Com as próprias mãos munidas de uma agulha, linha após linha, uma idosa de 91 anos produz roupas, luvas e sapatinhos para compor enxovais para presentear mães de recém-nascidos em Natal, no Rio Grande do Norte. Um fato, no entanto, chama a atenção: a idosa sequer conhece qualquer dessas pessoas.
As costuras de Beatriz Ferreira são entregues, na grande maioria das vezes, de forma anônima. A ideia é ser uma mãe que ajuda tantas outras mães que precisam de um certo apoio nesse início de caminhada.
Nos últimos anos, ela tem se dedicado a deixar os kits no Hospital Maternidade Januário Cicco, da Universidade Federal do Rio Grande do Norte, onde há muitas famílias carentes.
O motivo de fazer essa ação ao longo da vida não é nada mais do que apenas ajudar, segundo Beatriz.
“Eu me sinto feliz em fazer isso. Eu tenho prazer. No meu coração não tem espaço para maldade”, contou.
A idosa faz esses enxovais há tantos anos que ela não lembra exatamente quando começou ou quantas peças já produziu. Mas se tem algo que ela não esquece foi de onde herdou essa tradição: da avó Sabina, que era parteira no município de Santo Antônio, no interior do Rio Grande do Norte.
Ao realizar um parto e notar que uma criança não tinha recursos para o enxoval, Sabina botava a mão na massa para ajudar as famílias.
“Se a criança estava em cima da cama pelada, ela tirava uma das saias que tinha pra fazer aquela fraldinha do triângulo”, contou Beatriz, que mantém a tradição da avó.
Beatriz Ferreira tenta criar detalhes, como desenhos e imagens nos bordados, que deixem boa parte das peças feitas com uma marca especial para as mães, sejam aquelas de primeira viagem ou não.
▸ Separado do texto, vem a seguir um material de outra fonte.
Lemma UpdateBookingSeats_stable db i seats w id :
  let '(_, db', _) := UpdateBookingSeats db i seats w in stable id db db'.
Proof.
  unfold UpdateBookingSeats.
  destruct (seats <=? 0); [apply stable_refl|].
  unfold GetByID.
  destruct (find (fun b => Booking_ID b =? i) (bookings db)) as [b|] eqn:Ef;
    [|apply stable_refl].
  destruct (negb (String.eqb (Booking_Status b) BookingStatusPending));
    [apply stable_refl|].
  destruct (Event_GetByID db (Booking_EventID b)) as [ewa|]; [|apply stable_refl].
  destruct (AvailableSeats ewa + (seats - Booking_Seats b) <? 0); [apply stable_refl|].
  unfold Update. destruct (Now w) as [now w1].
  cbn [Booking_ID Booking_UserID Booking_EventID].
  destruct (negb (existsb (fun b0 => Booking_ID b0 =? Booking_ID b) (bookings db)));
    [apply stable_refl|].
  destruct (negb (userExists db (Booking_UserID b) &&
                  existsb (fun e => Event_ID e =? Booking_EventID b) (events db)));
    [apply stable_refl|].
  destruct (Now w1) as [now' w2].
  intros H1. cbn [bookings_id_seq with_bookings]. split; [exact H1|]. left.
  assert (Hi : Booking_ID b = i) by (apply (find_byID_id i (bookings db)); exact Ef).
  unfold frameOf. cbn [bookings with_bookings].
  rewrite find_map_id.
  2:{ intros b0. destruct (Booking_ID b0 =? Booking_ID b); reflexivity. }
  destruct (find (byID id) (bookings db)) as [b1|] eqn:E1; [|reflexivity].
  cbn [option_map]. pose proof (find_byID_id _ _ _ E1) as Hid1. rewrite Hid1, Hi.
  destruct (id =? i) eqn:E; [|reflexivity].
  apply Z.eqb_eq in E. rewrite E in E1.
  assert (Hb : Some b1 = Some b) by (rewrite <- E1, <- Ef; reflexivity).
  inversion Hb. reflexivity.
Qed.

Lemma UpdateBookingStatus_stable db i s w id :
  let '(_, db', _) := UpdateBookingStatus db i s w in stable id db db'.
Proof.
  unfold UpdateBookingStatus.
  destruct (String.eqb s BookingStatusPending || String.eqb s BookingStatusConfirmed ||
            String.eqb s BookingStatusCancelled || String.eqb s BookingStatusExpired)%bool;
    [|apply stable_refl].
  by_UpdateStatus db i s w id.
Qed.

Lemma DeleteBooking_stable db i w id :
  let '(_, db', _) := DeleteBooking db i w in stable id db db'.
Proof.
  unfold DeleteBooking.
  destruct (GetByID db i) as [b|]; [|apply stable_refl].
  destruct (String.eqb (Booking_Status b) BookingStatusConfirmed); [apply stable_refl|].
  unfold Delete.
  destruct (existsb (fun b0 => Booking_ID b0 =? i) (bookings db)); [|apply stable_refl].
  intros H1. cbn [bookings_id_seq with_bookings]. split; [exact H1|].
  unfold frameOf. cbn [bookings with_bookings].
  destruct (id =? i) eqn:E.
  - apply Z.eqb_eq in E. subst i. right.
    rewrite SequenceFacts.find_filter_drop; [reflexivity|].
    intros x Hx. unfold byID in Hx. rewrite Hx. reflexivity.
  - left. rewrite SequenceFacts.find_filter_keep; [reflexivity|].
    intros x Hx. unfold byID in Hx. apply Z.eqb_eq in Hx. rewrite Hx, E. reflexivity.
Qed.

Lemma step_stable op db w id : stable id db (fst (step op db w)).
Proof.
  destruct op as [req|i|i reason|i| |i seats|i s|i]; cbn [step].
  - pose proof (BookSeats_stable db req w id) as H.
    destruct (BookSeats db req w) as [[r db'] w']. exact H.
  - pose proof (ConfirmBooking_stable db i w id) as H.
    destruct (ConfirmBooking db i w) as [[r db'] w']. exact H.
  - pose proof (CancelBooking_stable db i reason w id) as H.
    destruct (CancelBooking db i reason w) as [[r db'] w']. exact H.
  - unfold ExpireBooking.
    pose proof (UpdateStatus_stable db i BookingStatusExpired w id) as H.
    destruct (UpdateStatus db i BookingStatusExpired w) as [[r db'] w']. exact H.
  - unfold CancelExpiredBookings. destruct (Now w) as [now w1].
    pose proof (expire_each_stable (GetExpiredBookings db now) db w1 id) as H.
    destruct (expire_each db (GetExpiredBookings db now) w1) as [db' w']. exact H.
  - pose proof (UpdateBookingSeats_stable db i seats w id) as H.
    destruct (UpdateBookingSeats db i seats w) as [[r db'] w']. exact H.
  - pose proof (UpdateBookingStatus_stable db i s w id) as H.
    destruct (UpdateBookingStatus db i s w) as [[r db'] w']. exact H.
  - pose proof (DeleteBooking_stable db i w id) as H.
    destruct (DeleteBooking db i w) as [[r db'] w']. exact H.
Qed.

Lemma run_stable ops : forall db w id, stable id db (fst (run ops db w)).
Proof.
  induction ops as [|op ops IH]; intros db w id; [apply stable_refl|].
  pose proof (step_stable op db w id) as Hs.
  simpl. destruct (step op db w) as [db' w']. cbn [fst] in Hs.
  exact (stable_trans id db db' _ Hs (IH db' w' id)).
Qed.

(** Whatever the public operations of the booking service do, in any
    order and with any arguments, to a booking the id sequence has
    issued, they never change its event, its user, its deadline, its
    timeout or its creation time: after the sequence the booking has
    the same fixed columns or no longer exists.  In particular no
    operation extends a reservation, not even the [UpdateBookingStatus]
    that puts an expired booking back to pending; and an id that was
    issued and is free stays free. *)
Theorem fixed_columns_never_change ops db w id :
  id < bookings_id_seq db ->
  match find (byID id) (bookings (fst (run ops db w))) with
  | None => True
  | Some b' =>
      exists b,
        find (byID id) (bookings db) = Some b /\
        Booking_EventID b' = Booking_EventID b /\
        Booking_UserID b' = Booking_UserID b /\
        Booking_ExpiresAt b' = Booking_ExpiresAt b /\
        Booking_ReservationTimeout b' = Booking_ReservationTimeout b /\
        Booking_CreatedAt b' = Booking_CreatedAt b
  end.
Proof.
  intros Hid. destruct (run_stable ops db w id Hid) as [_ H].
  unfold frameOf in H.
  destruct (find (byID id) (bookings (fst (run ops db w)))) as [b'|]; [|exact I].
  destruct H as [H|H]; [|discriminate].
  destruct (find (byID id) (bookings db)) as [b|]; [|discriminate].
  exists b. split; [reflexivity|]. cbn in H. unfold frameOfRow in H.
  inversion H. auto.
Qed.

Lemma fixed_columns_never_change_witness :
  match find (byID 2)
             (bookings (fst (run [OpUpdateBookingSeats 2 3; OpExpireBooking 2;
                                  OpUpdateBookingStatus 2 BookingStatusPending;
                                  OpConfirmBooking 2]
                                 hall (at_time (3000 * Second))))) with
  | None => True
  | Some b' => Booking_ExpiresAt b' = 1500 * Second
  end.
Proof.
  pose proof (fixed_columns_never_change
                [OpUpdateBookingSeats 2 3; OpExpireBooking 2;
                 OpUpdateBookingStatus 2 BookingStatusPending;
                 OpConfirmBooking 2]
                hall (at_time (3000 * Second)) 2 ltac:(reflexivity)) as H.
  destruct (find (byID 2) (bookings (fst (run _ hall (at_time (3000 * Second))))))
    as [b'|]; [|exact I].
  destruct H as [b [Hb [_ [_ [He _]]]]].
  rewrite He. cbn in Hb. inversion Hb. reflexivity.
Defined.

(** The hall satisfies the invariant behind capacity. *)
Lemma Inv_hall : Inv hall.
Proof.
  constructor.
  - cbn. repeat constructor; cbn; intuition discriminate.
  - repeat constructor; cbn; lia.
  - repeat constructor; cbn; lia.
  - intros eventID total.
    destruct (Z.eq_dec eventID 7) as [->|N7];
      [change (Some 3 = Some total -> 2 <= total); intros H; inversion H; lia|].
    unfold totalSeats, hall. cbn [events find Event_ID option_map].
    assert (E7 : (7 =? eventID) = false) by lia.
    rewrite E7. discriminate.
Qed.

Lemma capacity_kept_without_reconfirmation_witness :
  Inv (fst (run [OpBookSeats (mkBookSeatsRequest 7 3 1 0);
                 OpConfirmBooking 2;
                 OpUpdateBookingSeats 3 5;
                 OpConfirmBooking 3;
                 OpCancelBooking 1 "ill";
                 OpUpdateBookingStatus 2 BookingStatusPending;
                 OpCancelExpiredBookings;
                 OpDeleteBooking 2]
                hall (at_time (200 * Second)))).
Proof.
  apply capacity_kept_without_reconfirmation; [exact Inv_hall|reflexivity].
Defined.

End SequenceMore.

(* ===================================================================== *)
(** ** The cleanup worker *)
(* ===================================================================== *)

Module WorkerFacts.
Import Repository Service BookingOps RepositoryFacts CapacityFacts BookingMore.

(** The bookings the loop of the worker reaches: those before the first
    poll that finds the context cancelled. *)
Fixpoint processed (l : list BookingExpiration) (flags : list bool)
  : list BookingExpiration :=
  match l with
  | [] => []
  | x :: l' => if hd false flags then [] else x :: processed l' (tl flags)
  end.

Lemma processed_all l : forall flags,
  forallb negb flags = true -> processed l flags = l.
Proof.
  induction l as [|x l IH]; intros flags Hf; [reflexivity|].
  destruct flags as [|f flags]; cbn [processed hd tl].
  - rewrite IH; reflexivity.
  - cbn in Hf. apply andb_true_iff in Hf. destruct Hf as [Hf1 Hf2].
    apply negb_true_iff in Hf1. rewrite Hf1. rewrite IH; [reflexivity|exact Hf2].
Qed.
Os grandes enxovais produzidos em décadas passadas se transformaram em kits menores nos últimos anos, o que não deixou de ajudar quem precisa.
“É dar com uma mão para que a outra não veja…não é assim que Deus disse para fazer?”, falou a idosa.
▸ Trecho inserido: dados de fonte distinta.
(** The loop of [generate_pantheon_event] on actions without a [time]
    item: each action gets its time as a last item. *)
Lemma set_times_appends (start : Datetime.datetime) (actions : list pydict)
    (timeline : list pyval) :
  forallb (fun a => negb (has_key a (str "time"))) actions = true ->
  Forall (fun a => exists rel, relative_time a = Some rel) actions ->
  set_times start actions = Ok timeline ->
  Forall2 (fun a b => exists rel,
             relative_time a = Some rel
             /\ offset_ok start rel = true
             /\ b = PDict (a ++ [(str "time",
                                   PStr (Datetime.strftime
                                           (after start rel)))]))
    actions timeline.
Proof.
  revert timeline. induction actions as [|a actions IH]; intros timeline N R E.
  - cbn in E. injection E as <-. constructor.
  - cbn [forallb] in N. apply andb_prop in N. destruct N as [Na Nr].
    apply negb_true_iff in Na.
    destruct (Forall_inv R) as [rel Hr].
    cbn [set_times] in E. rewrite (relative_time_get _ Hr) in E.
    cbn [bind Datetime.timedelta_seconds] in E.
    destruct (Datetime.timedelta_new (rel * Datetime.US_PER_SECOND))
      as [td|] eqn:Td; [|discriminate].
    destruct (timedelta_new_ok _ Td) as [-> C1]. cbn [bind] in E.
    destruct (Datetime.add start (rel * Datetime.US_PER_SECOND))
      as [at_|] eqn:Ad; [|discriminate].
    destruct (datetime_add_ok _ _ Ad) as [-> C2]. cbn [bind] in E.
    destruct (set_times start actions) as [rest|] eqn:Er; [|discriminate].
    cbn [bind] in E. injection E as <-.
    constructor; [|exact (IH _ Nr (Forall_inv_tail R) eq_refl)].
    exists rel. split; [exact Hr|]. split.
    + unfold offset_ok. apply andb_prop in C1, C2.
      destruct C1 as [-> ->], C2 as [-> ->]. reflexivity.
    + now rewrite (dict_set_absent _ _ _ Na).
Qed.

(** X10. Whenever [generate_pantheon_event] returns, its timeline is
    the five actions as they are written in the script, ids included,
    each followed by one more item: its time, the start plus its
    [relativeTime]. The time is the last item of every action. *)
Theorem generate_pantheon_event_timeline (now : Datetime.datetime)
    (minutes : Z) (ev : pyval) :
  generate_pantheon_event now minutes = Ok ev ->
  exists timeline,
    ev = event_dict (str "Pantheon Inaugural")
           (str "Your AI assistants present: a demonstration of synchronized coordination.")
           (Datetime.strftime (after now (minutes * 60)))
           (str "America/Denver") timeline
    /\ Forall2 (fun a b => exists rel,
                  relative_time a = Some rel
                  /\ b = PDict (a ++ [(str "time",
                                        PStr (Datetime.strftime
                                                (after
                                                   (after now (minutes * 60))
                                                   rel)))]))
         pantheon_actions timeline.
Proof.
  intros E.
  destruct (generate_pantheon_event_inv _ _ E) as (timeline & S & ->).
  exists timeline. split; [reflexivity|].
  assert (F : Forall2 (fun a b => exists rel,
                relative_time a = Some rel
                /\ offset_ok (after now (minutes * 60)) rel = true
                /\ b = PDict (a ++ [(str "time",
                                      PStr (Datetime.strftime
                                              (after
                                                 (after now (minutes * 60))
                                                 rel)))]))
                pantheon_actions timeline).
  { eapply set_times_appends; [reflexivity | | exact S].
    unfold pantheon_actions.
    repeat (constructor; [eexists; reflexivity|]). constructor. }
  eapply Forall2_impl; [|exact F].
  intros a b (rel & R & _ & B). now exists rel.
Qed.

Lemma generate_pantheon_event_timeline_witness :
  exists ev timeline,
    generate_pantheon_event sample_now 2 = Ok ev
    /\ List.length timeline = 5%nat
    /\ ev = event_dict (str "Pantheon Inaugural")
              (str "Your AI assistants present: a demonstration of synchronized coordination.")
              (Datetime.strftime (after sample_now (2 * 60)))
              (str "America/Denver") timeline.
Proof.
  destruct (generate_pantheon_event sample_now 2) as [ev|] eqn:E;
    [|vm_compute in E; discriminate E].
  destruct (generate_pantheon_event_timeline _ _ E) as (timeline & -> & F).
  eexists. exists timeline. split; [reflexivity|]. split; [|reflexivity].
  apply Forall2_length in F. now rewrite <- F.
Defined.

(** *** The ids of a built event *)

Lemma uint_chars_inj (d1 d2 : Decimal.uint) :
  uint_chars d1 = uint_chars d2 -> d1 = d2.
Proof.
  revert d2. induction d1; intros [ | | | | | | | | | | ] E;
    cbn [uint_chars] in E; try discriminate E; trivial;
    injection E as E; f_equal; now apply IHd1.
Qed.

Lemma uint_chars_no_sign (d : Decimal.uint) (x : pystr) :
  uint_chars d <> 45%N :: x.
Proof. destruct d; discriminate. Qed.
Beatriz Ferreira nunca quis guardar o que aprendeu com a avó Sabina apenas para ela. Na década de 1980, ela criou um clube de mães no bairro Cidade da Esperança, na Zona Oeste de Natal, para dar aulas de artesanato e culinária para outras mães.
“Sempre foi assim. A casa cheia, muitos trabalhos manuais, muita aula, escola, pessoas aprendendo. Ambiente bem de aprendizado mesmo”, contou o filho de Beatriz, o servidor público Josedek Albuquerque.
“Ensinava a fazer crochê…Até pão eu ensinava a fazer”, disse a idosa.
E a família passou a levar consigo também os desejos de ajudar. Em certo momento, por exemplo, Beatriz fez das filhas dela as professoras da escola em cas.
“Essa generosidade dela passou para todos os filhos. A gente sempre tem esse desejo de estar ajudando as pessoas sem querer aparecer. Ajudar porque precisa”, disse a filha Mezaabe Albuquerque, que é professora.
Os filhos contaram que a casa sempre estava cheia e que a mãe sempre tentava ajudar da forma que conseguia.
“Vinha um pessoal do interior para se consultar, fazer exame, e a casa era cheia. Eu tinha muitas vezes que doar a minha cama para outra pessoa dormir”, lembrou Débora Pires, também filha de Beatriz.
Aos 91 anos, a idosa disse que não pretende parar de fazer crochê enquanto for possível. “Até quando Deus me chamar [vou fazer]”, disse.
E o fato inspira os filhos a levaram essa cultura por muitos anos pela frente. “O exemplo que ela deu, de sempre estar ativa com a comunidade, com os familiares, com os vizinhos, com as crianças, com os idosos”, disse o filho Josedek Albuquerque.
“A minha mãe é um exemplo de vida. Ela é uma pessoa guerreira, lutadora. Tudo que ela quer, ela consegue. Desde nova que ela é assim”, reforçou a filha Mezaabe Albuquerque.